Background: Congenital Factor VII (FVII) deficiency is a rare autosomal recessive blood-clotting disorder with a wide range of clinical presentations. Patients with severe deficiency, especially those with preoperative activity levels below 10%, face a markedly higher risk of bleeding after major surgery.

Case Presentation: We report the case of a 65-year-old man with a history of diabetes and severe FVII deficiency who was admitted with Non-ST Elevation Myocardial Infarction (NSTEMI) and underwent Coronary Artery Bypass Grafting (CABG). Perioperative hemostatic management included recombinant activated Factor VII (rFVIIa) and Fresh Frozen Plasma (FFP) due to extremely low FVII activity (<1%). Remarkably, the patient experienced an acute intraoperative myocardial infarction, likely related to FVII replacement. To our knowledge, this may be the first reported case of an intraoperative thrombotic event following rFVIIa administration during CABG for congenital FVII deficiency.
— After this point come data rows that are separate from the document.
(** A positive wheel delta enlarges the distance, a negative one
    shortens it. *)
Lemma wheel_factor_direction (d z : R) :
  0 < z -> (0 < d -> 1 < wheel_factor d z) /\ (d < 0 -> 0 < wheel_factor d z < 1).
Proof.
  intros Hz. pose proof (Rpower_pos (95 / 100) z) as Hpos.
  assert (Hlt : Rpower (95 / 100) z < 1) by (apply Rpower_lt_1; lra).
  unfold wheel_factor. destruct (Rlt_dec 0 d), (Rlt_dec d 0); split; intros; try lra;
    rewrite <- Rinv_1; apply Rinv_lt_contravar; lra.
Qed.
(** The frame of a wheel step without the modifier key: what [onUpdate]
    returns and the radius it leaves. *)
Lemma wheel_frame e w (wd : Vector3.t xreal) (d z r : R) :
  settled w -> alt e = false ->
  wheelDelta (inputManager e) = Some wd -> Vector3.y wd = Fin d -> d <> 0 ->
  zoomSpeed (self w) = Fin z -> 0 < z -> _scale (self w) = Fin 1 ->
  Vector3.length (Vector3.subtract (Transform.position (transform w)) (_target (self w)))
    = Fin r ->
  onUpdate e w = Ok (_updateTransform (on_self (wheelZoom e) w)) /\
  Spherical.radius (_spherical (self (_updateTransform (on_self (wheelZoom e) w)))) =
    xmax (minDistance (self w)) (xmin (maxDistance (self w)) (Fin (r * wheel_factor d z))).
Proof.
  intros Hs Ha Hw Hy Hd Hz Hz0 Hsc Hlen.
  destruct (wheel_factor_direction d z Hz0) as [Hup Hdown].
  split; [now apply onUpdate_without_alt|].
  unfold on_self. rewrite (wheelZoom_scale e (self w) wd d z 1) by assumption.
  rewrite updateTransform_radius, readOffset_radius by apply Hs.
  cbn [self transform with_scale _target _scale minDistance maxDistance _zoomFrag].
  rewrite Hlen, zoomed_scale, Rmult_1_l; [reflexivity|].
  destruct (Rlt_dec 0 d) as [Hd0|Hd0]; [specialize (Hup Hd0) | assert (d < 0) by lra]; lra.
Qed.

(** C26. The wheel law: a frame with a wheel step (and without the modifier
    key) multiplies the distance of the camera by [wheel_factor], before the
    clamp to the distance limits.  A positive wheel delta moves the camera
    away from the target, a negative one towards it. *)
Theorem wheel_scales_distance e w (wd : Vector3.t xreal) (d z r : R) :
  settled w -> alt e = false ->
  wheelDelta (inputManager e) = Some wd -> Vector3.y wd = Fin d -> d <> 0 ->
  zoomSpeed (self w) = Fin z -> 0 < z -> _scale (self w) = Fin 1 ->
  Vector3.length (Vector3.subtract (Transform.position (transform w)) (_target (self w)))
    = Fin r -> 0 < r ->
  exists w', onUpdate e w = Ok w' /\
    Spherical.radius (_spherical (self w')) =
      xmax (minDistance (self w)) (xmin (maxDistance (self w)) (Fin (r * wheel_factor d z))) /\
    (0 < d -> r < r * wheel_factor d z) /\
    (d < 0 -> r * wheel_factor d z < r).
Proof.
  intros Hs Ha Hw Hy Hd Hz Hz0 Hsc Hlen Hr.
  destruct (wheel_factor_direction d z Hz0) as [Hup Hdown].
  destruct (wheel_frame e w wd d z r) as [Hrun Hrad]; try assumption.
  eexists. split_all; [exact Hrun | exact Hrad | |].
  - intros Hd0. specialize (Hup Hd0). nra.
  - intros Hd0. specialize (Hdown Hd0). nra.
Qed.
Conclusions: Despite these complications, the patient successfully had the surgery with positive outcomes, thanks to a multidisciplinary approach and careful adherence to rFVIIa dosing guidelines. This case highlights the need for tailored perioperative strategies and underscores the importance of further research to establish standardized management protocols for high-risk patients with rare bleeding disorders.